* **ASSIGNED TASK**
Please give an exact copy of every line from the one holding "(** A member with a string value is" through the final line of the records below.

* **DATA PROVIDED**
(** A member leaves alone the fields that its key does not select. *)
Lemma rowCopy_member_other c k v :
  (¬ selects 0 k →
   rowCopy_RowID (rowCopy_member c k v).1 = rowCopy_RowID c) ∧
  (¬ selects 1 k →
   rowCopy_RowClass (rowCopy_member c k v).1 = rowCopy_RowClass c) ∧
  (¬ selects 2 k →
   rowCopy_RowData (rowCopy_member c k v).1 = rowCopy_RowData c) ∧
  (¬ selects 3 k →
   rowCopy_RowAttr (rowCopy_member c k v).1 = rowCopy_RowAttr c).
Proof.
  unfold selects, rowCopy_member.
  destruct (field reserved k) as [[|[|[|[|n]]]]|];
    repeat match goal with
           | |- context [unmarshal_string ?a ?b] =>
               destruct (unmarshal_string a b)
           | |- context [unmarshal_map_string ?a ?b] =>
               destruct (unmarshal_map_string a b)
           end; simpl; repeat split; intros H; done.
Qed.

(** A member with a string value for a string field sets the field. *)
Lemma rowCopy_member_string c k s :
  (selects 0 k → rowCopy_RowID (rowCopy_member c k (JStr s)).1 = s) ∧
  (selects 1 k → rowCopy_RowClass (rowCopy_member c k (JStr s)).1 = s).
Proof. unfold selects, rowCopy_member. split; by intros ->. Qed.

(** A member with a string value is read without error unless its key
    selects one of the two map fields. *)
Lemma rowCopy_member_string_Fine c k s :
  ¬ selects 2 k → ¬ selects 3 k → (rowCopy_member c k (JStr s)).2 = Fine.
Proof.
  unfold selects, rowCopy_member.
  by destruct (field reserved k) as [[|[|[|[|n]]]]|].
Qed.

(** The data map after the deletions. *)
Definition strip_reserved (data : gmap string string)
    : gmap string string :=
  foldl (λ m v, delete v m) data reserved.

* **PROBLEM SOLUTION**
(** A member with a string value is read without error unless its key
    selects one of the two map fields. *)
Lemma rowCopy_member_string_Fine c k s :
  ¬ selects 2 k → ¬ selects 3 k → (rowCopy_member c k (JStr s)).2 = Fine.
Proof.
  unfold selects, rowCopy_member.
  by destruct (field reserved k) as [[|[|[|[|n]]]]|].
Qed.

(** The data map after the deletions. *)
Definition strip_reserved (data : gmap string string)
    : gmap string string :=
  foldl (λ m v, delete v m) data reserved.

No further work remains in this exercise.